◆ THE TASK ◆
Give again, word for word, every line below from the one that has "intros Hr H0. pose proof (fun" through the one that has "Section Ends.", both included, and no others.

Collected data:
-------------------------
Lemma selectNodes_settles q n :
  registered (SelectorPathSet.m_tagtab pathset) q -> node_of n ->
  settles (SelectNodes.selectNodes q input n) /\
  forall ns, SelectNodes.selectNodes q input n = Ok ns -> Forall node_of ns.
Proof using Hrep Hok.
  intros Hq (x & Hx & ->). rewrite (select_nodes_spec _ _ _ Hrep Hok q x Hq Hx).
  destruct (select _ ts q x) as [ys|] eqn:E; [|done]. split; [done|]. intros ns [= <-].
  pose proof (select_valid _ _ _ Hrep Hok q x ys Hx Hq E) as Hv. apply Forall_map. eapply Forall_impl; [exact Hv|].
  intros y Hy. by exists y.
Qed.

Lemma root_node : node_of InputStructure.rootindex.
Proof using Type. exists []. by split; [eexists|]. Qed.

(** The nodes that the path of an instruction selects from the root. *)
Lemma select_settles i q :
  SelectorPathSet.getPath pathset i = Ok q ->
  settles (res_flat_map (SelectNodes.selectNodes q input) [InputStructure.rootindex]) /\
  forall ns, res_flat_map (SelectNodes.selectNodes q input) [InputStructure.rootindex] = Ok ns -> Forall node_of ns.
Proof using All.
  intros Hq. destruct (selectNodes_settles q _ (getPath_registered _ _ Hq) root_node) as [H1 H2].
  split; [cbn; settle|]. intros ns H. apply H2. by apply select_root.
Qed.

Lemma node_value_settles n : settles (node_value input n).
Proof using Type. unfold node_value. settle. Qed.

Lemma loop_value_settles q n :
  registered (SelectorPathSet.m_tagtab pathset) q -> node_of n -> settles (loop_value pathset input q n).
Proof using Hrep Hok.
  intros Hq Hn. unfold loop_value. apply settles_bind; [by apply selectNodes_settles|]. intros ns _.
  pose proof node_value_settles. settle.
Qed.

Lemma single_value_settles q ns : settles (single_value pathset input q ns).
Proof using Type. unfold single_value. pose proof node_value_settles. settle. Qed.

Lemma rewrite_scope_registered c : forall pt c' pt',
  Forall (registered (SelectorPathSet.m_tagtab pathset)) pt -> rewrite_scope pathset pt c = Ok (c', pt') ->
  Forall (registered (SelectorPathSet.m_tagtab pathset)) pt'.
Proof using Hreg.
  induction c as [|y c IH]; intros pt c' pt' Hpt; cbn [rewrite_scope]; [by intros [= <- <-]|].
  case_match; [by intros [= <- <-]|]. destruct (argumentType _) as [at_| |]; cbn [mbind res_bind]; try done. case_bool_decide.
  - destruct (SelectorPathSet.getPath pathset _) as [q| |] eqn:Eq; cbn [mbind res_bind]; try done.
    destruct (iterator_op _); cbn [mbind res_bind]; try done. destruct (instruction_raw _ _ _); cbn [mbind res_bind]; try done.
    destruct (rewrite_scope pathset (pt ++ [q]) c) as [[c1 pt1]| |] eqn:E; cbn [mbind res_bind]; try done. intros [= <- <-].
    eapply IH; [|exact E]. apply Forall_app. split; [done|]. constructor; [by eapply getPath_registered|constructor].
  - destruct (rewrite_scope pathset pt c) as [[c1 pt1]| |] eqn:E; cbn [mbind res_bind]; try done. intros [= <- <-].
    by eapply IH.
Qed.

Lemma loop_table_settles pt ns :
  Forall (registered (SelectorPathSet.m_tagtab pathset)) pt -> Forall node_of ns -> settles (loop_table pathset input pt ns).
Proof using Hrep Hok.
  intros Hpt Hns. unfold loop_table. destruct pt as [|q pt]; [apply settles_push_rows|].
  apply settles_bind; [apply settles_map; intros; apply settles_column_name|]. intros cols _.
  apply settles_bind; [|intros; apply settles_push_rows]. apply settles_map. intros n Hn. apply settles_map. intros q' Hq'.
  apply loop_value_settles; [exact (proj1 (Forall_forall _ _) Hpt _ Hq')|exact (proj1 (Forall_forall _ _) Hns _ Hn)].
Qed.

Lemma replace_open_settles s ip instr : settles (replace_open pathset input s ip [InputStructure.rootindex] instr).
Proof using All.
  unfold replace_open. apply settles_bind; [apply settles_instruction|intros x _].
  apply settles_bind; [apply settles_assign|intros c _]. apply settles_bind; [apply settles_getPath|intros q Hq].
  destruct (select_settles _ _ Hq) as [H1 H2]. apply settles_bind; [exact H1|intros ns Hns].
  apply settles_bind; [apply settles_rewrite_scope|]. intros [scope pt] Hs. apply settles_bind; [|done].
  apply loop_table_settles; [|by apply H2]. eapply rewrite_scope_registered; [constructor|exact Hs].
Qed.

Lemma replace_single_settles s ip instr : settles (replace_single pathset input s ip [InputStructure.rootindex] instr).
Proof using All.
  unfold replace_single. apply settles_bind; [apply settles_getPath|intros q Hq].
  destruct (select_settles _ _ Hq) as [H1 _]. apply settles_bind; [exact H1|intros ns _].
  apply settles_bind; [apply single_value_settles|intros v _]. settle.
Qed.

Lemma step_settles s i l : settles (step pathset input s (elem i) l).
Proof using All.
  unfold step. apply settles_bind; [unfold fetch; settle|intros x _]. cbn [elem ip selected].
  pose proof replace_open_settles. pose proof replace_single_settles. settle.
Qed.

End Document.

(** ** The measure of the walk *)

Section Walk.
Context (p0 : ProgramImage).

(** The places the rewriter goes on with, the targets of conditional jumps apart. *)
Definition flow (i : nat) (x0 : Z) : list nat :=
  match control_of x0 with
  | Stop => []
  | Goto a => [Z.to_nat a]
  | GotoIf _ | Straight => after p0 i
  end.

(** The unconditional flow of the program leads to places of lower rank. *)
Definition ranked (rank : nat -> nat) : Prop :=
  forall i x0 j, code p0 !! i = Some x0 -> j ∈ flow i x0 -> (rank j < rank i)%nat.

Definition target (x0 : Z) : list Z := match control_of x0 with GotoIf a => [a] | _ => [] end.
Definition targets : gset Z := list_to_set (flat_map target (code p0)).

Lemma ranked_decide rank :
  forallb (fun i => match code p0 !! i with
                    | Some x0 => forallb (fun j => (rank j <? rank i)%nat) (flow i x0)
                    | None => true
                    end) (seq 0 (length (code p0))) = true -> ranked rank.
Proof.
  intros H i x0 j H0 Hj. rewrite forallb_forall in H. specialize (H i). rewrite H0 in H.
  assert (In i (seq 0 (length (code p0)))) as Hi by (apply in_seq; split; [lia|by eapply lookup_lt_Some]).
  specialize (H Hi). rewrite forallb_forall in H. apply list_elem_of_In, H, Nat.ltb_lt in Hj. done.
Qed.

Context (rank : nat -> nat).

Definition highest : nat := max_list_with rank (map Z.to_nat (elements targets)).
Definition measure (V : gset Z) (l : list nat) : nat :=
  (base.size (targets ∖ V) * (highest + 2) + sum_list_with (fun i => S (rank i)) l)%nat.
Definition fuel_bound : nat := measure ∅ [0%nat].

Lemma target_in i x0 a : code p0 !! i = Some x0 -> control_of x0 = GotoIf a -> a ∈ targets.
Proof.
  intros H0 Hc. unfold targets. apply elem_of_list_to_set. apply list_elem_of_In, in_flat_map. exists x0.
  split; [apply list_elem_of_In; by eapply list_elem_of_lookup_2|]. unfold target. rewrite Hc. by left.
Qed.

Lemma target_rank a : a ∈ targets -> (rank (Z.to_nat a) <= highest)%nat.
Proof.
  intros Ha. unfold highest. assert (a ∈ elements targets) as He by by apply elem_of_elements. revert He.
  generalize (elements targets). intros l. induction l as [|b l IH]; cbn; [intros H; by apply not_elem_of_nil in H|].
  rewrite elem_of_cons. intros [->|H]; [lia|]. specialize (IH H). lia.
Qed.

Lemma flow_rank i x0 : ranked rank -> code p0 !! i = Some x0 ->
  (sum_list_with (fun i => S (rank i)) (flow i x0) < S (rank i))%nat.
Proof.
  intros Hr H0. pose proof (fun j => Hr i x0 j H0) as H.
  assert (flow i x0 = [] \/ exists j, flow i x0 = [j]) as [E|[j E]].
  { unfold flow, after. repeat case_match; eauto. }
  - rewrite E. cbn. lia.
  - rewrite E in *. specialize (H j (list_elem_of_here _ _)). cbn. lia.
Qed.

Lemma walk_step_measure V i x0 l :
  ranked rank -> code p0 !! i = Some x0 ->
  (measure (walk_step p0 V i x0 l).1 (walk_step p0 V i x0 l).2 < measure V (i :: l))%nat.
Proof.
  intros Hr H0. pose proof (flow_rank i x0 Hr H0) as Hf. unfold measure. revert Hf. unfold walk_step, flow.
  destruct (control_of x0) as [|a|a|] eqn:Ec; cbn [fst snd sum_list_with]; try (rewrite ?sum_list_with_app; cbn; lia).
  destruct (decide (a ∈ V)) as [Ha|Ha]; cbn [fst snd sum_list_with]; rewrite sum_list_with_app; [cbn; lia|].
  pose proof (target_in _ _ _ H0 Ec) as Hin. pose proof (target_rank a Hin).
  assert (targets ∖ V = {[a]} ∪ (targets ∖ ({[a]} ∪ V))) as ->.
  { apply set_eq. intros b. rewrite elem_of_union, !elem_of_difference, elem_of_union, elem_of_singleton.
    destruct (decide (b = a)) as [->|]; naive_solver. }
  pose proof (size_union (C := gset Z) {[a]} (targets ∖ ({[a]} ∪ V)) ltac:(set_solver)) as Hu. rewrite size_singleton in Hu. rewrite Hu. nia.
Qed.
End Walk.

(** ** The rewriter ends *)

Section Ends.
Context (pathset : SelectorPathSet.t) (input : InputStructure.t) (ts : list tree).
Context (Hrep : represents (SelectorPathSet.m_tagtab pathset) input (document ts))
  (Hok : TagTableFacts.ok (SelectorPathSet.m_tagtab pathset))
  (Hreg : Forall (registered (SelectorPathSet.m_tagtab pathset)) (SelectorPathSet.m_pathar pathset)).
Context (p0 : ProgramImage) (h0 : ValueTupleSet.store) (rank : nat -> nat).
Context (Hsize : Z.of_nat (length (code p0)) < 2 ^ 32) (Hrank : ranked p0 rank).

Lemma loop_settles fuel : forall s l,
  (measure p0 rank (visited s) l <= fuel)%nat -> kept pathset input p0 h0 (prg s) (heap s) -> stack s = map elem l ->
  settles (loop pathset input fuel s) /\ forall more, loop pathset input (fuel + more) s = loop pathset input fuel s.
Proof using All.
  induction fuel as [|fuel IH]; intros s l Hm K Hst.
  - destruct l as [|i l]; [|unfold measure in Hm; cbn in Hm; lia]. split; [by cbn; rewrite Hst|].
    intros more. cbn. rewrite Hst. by destruct more; cbn; rewrite Hst.
  - cbn [loop Nat.add]. rewrite Hst. destruct l as [|i l]; cbn [map]; [done|].
    pose proof (step_settles pathset input ts Hrep Hok Hreg s i (map elem l)) as Hs.
    destruct (step pathset input s (elem i) (map elem l)) as [s1| |] eqn:E; cbn [mbind res_bind]; try done.
    destruct (step_Ok _ _ _ _ Hsize _ _ _ _ K E) as (x0 & H0 & _ & K1 & _ & Hv & Hst1).
    apply (IH s1 (walk_step p0 (visited s) i x0 l).2); [|done|done]. rewrite Hv.
    pose proof (walk_step_measure p0 rank (visited s) i x0 l Hrank H0). lia.
Qed.

Lemma rewriting_ends :
  exists r, settles r /\
    forall fuel, (fuel_bound p0 rank <= fuel)%nat -> rewriteInputPathReferences pathset input fuel p0 h0 = r.
Proof using All.
  exists (rewriteInputPathReferences pathset input (fuel_bound p0 rank) p0 h0).
  unfold rewriteInputPathReferences. destruct (_ =? 0); [by split|].
  set (s0 := mk p0 h0 ∅ [mkStackElem 0 [InputStructure.rootindex]]).
  destruct (loop_settles (fuel_bound p0 rank) s0 [0%nat]) as [Hs Hmore]; [done|apply kept_start|done|]. split.
  - by apply settles_bind.
  - intros fuel Hf. replace fuel with (fuel_bound p0 rank + (fuel - fuel_bound p0 rank))%nat by lia. by rewrite Hmore.
Qed.

(** ** What replaces a path, in terms of the document *)

Definition place_value (x : place) : Variant := default Null (value_at ts x).

(** The value of a path outside of a loop, and for the node of a loop: one node is selected or
    none. *)
Definition single_place (q : SelectorPath.t) : option Variant :=
  xs ← select (SelectorPathSet.m_tagtab pathset) ts q [];
  match xs with [] => Some Null | [x] => Some (place_value x) | _ => None end.

Definition loop_place (q : SelectorPath.t) (x : place) : option Variant :=
  ys ← select (SelectorPathSet.m_tagtab pathset) ts q x;
  match ys with
  | [] => Some Null
  | y :: ys => if decide (Forall (fun y' => pos ts y' = pos ts y) ys) then Some (place_value y) else None
  end.

Lemma node_value_place x v : is_Some (forest_at ts x) -> node_value input (Z.of_nat (pos ts x)) = Ok v -> v = place_value x.
Proof using Hrep.
  unfold node_value. intros Hx. destruct (InputStructure.node _ _) as [nd| |] eqn:E; cbn [mbind res_bind]; try done.
  rewrite (content_spec _ _ _ Hrep x nd Hx E). cbn. by intros [= <-].
Qed.

Lemma selects_places q ns : registered (SelectorPathSet.m_tagtab pathset) q -> selects input q ns ->
  exists xs, select (SelectorPathSet.m_tagtab pathset) ts q [] = Some xs /\ ns = map (fun x => Z.of_nat (pos ts x)) xs /\
    Forall (fun x => is_Some (forest_at ts x)) xs.
Proof using Hrep Hok.
  unfold selects. intros Hq. assert (is_Some (forest_at ts [])) as Hx by by eexists.
  pose proof (select_nodes_spec _ _ _ Hrep Hok q [] Hq Hx) as Hs.
  change (Z.of_nat (pos ts [])) with InputStructure.rootindex in Hs. rewrite Hs.
  destruct (select _ ts q []) as [xs|] eqn:E; [|done]. intros [= <-]. exists xs. split; [done|]. split; [done|].
  exact (select_valid _ _ _ Hrep Hok q [] xs Hx Hq E).
Qed.

Lemma single_place_value q ns v : registered (SelectorPathSet.m_tagtab pathset) q -> selects input q ns ->
  single_value pathset input q ns = Ok v -> single_place q = Some v.
Proof using Hrep Hok.
  intros Hq Hs. destruct (selects_places q ns Hq Hs) as (xs & Hxs & -> & Hv). unfold single_place. rewrite Hxs. cbn [mbind option_bind].
  unfold single_value. destruct xs as [|x [|y xs]]; cbn [map]; [by intros [= <-]| |].
  - intros H. apply Forall_cons in Hv as [Hx _]. by rewrite (node_value_place x v Hx H).
  - destruct (SelectorPath.tostring _ _); done.
Qed.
-------------------------
◆ EXERCISE OUTPUT ◆
  intros Hr H0. pose proof (fun j => Hr i x0 j H0) as H.
  assert (flow i x0 = [] \/ exists j, flow i x0 = [j]) as [E|[j E]].
  { unfold flow, after. repeat case_match; eauto. }
  - rewrite E. cbn. lia.
  - rewrite E in *. specialize (H j (list_elem_of_here _ _)). cbn. lia.
Qed.

Lemma walk_step_measure V i x0 l :
  ranked rank -> code p0 !! i = Some x0 ->
  (measure (walk_step p0 V i x0 l).1 (walk_step p0 V i x0 l).2 < measure V (i :: l))%nat.
Proof.
  intros Hr H0. pose proof (flow_rank i x0 Hr H0) as Hf. unfold measure. revert Hf. unfold walk_step, flow.
  destruct (control_of x0) as [|a|a|] eqn:Ec; cbn [fst snd sum_list_with]; try (rewrite ?sum_list_with_app; cbn; lia).
  destruct (decide (a ∈ V)) as [Ha|Ha]; cbn [fst snd sum_list_with]; rewrite sum_list_with_app; [cbn; lia|].
  pose proof (target_in _ _ _ H0 Ec) as Hin. pose proof (target_rank a Hin).
  assert (targets ∖ V = {[a]} ∪ (targets ∖ ({[a]} ∪ V))) as ->.
  { apply set_eq. intros b. rewrite elem_of_union, !elem_of_difference, elem_of_union, elem_of_singleton.
    destruct (decide (b = a)) as [->|]; naive_solver. }
  pose proof (size_union (C := gset Z) {[a]} (targets ∖ ({[a]} ∪ V)) ltac:(set_solver)) as Hu. rewrite size_singleton in Hu. rewrite Hu. nia.
Qed.
End Walk.

(** ** The rewriter ends *)

Section Ends.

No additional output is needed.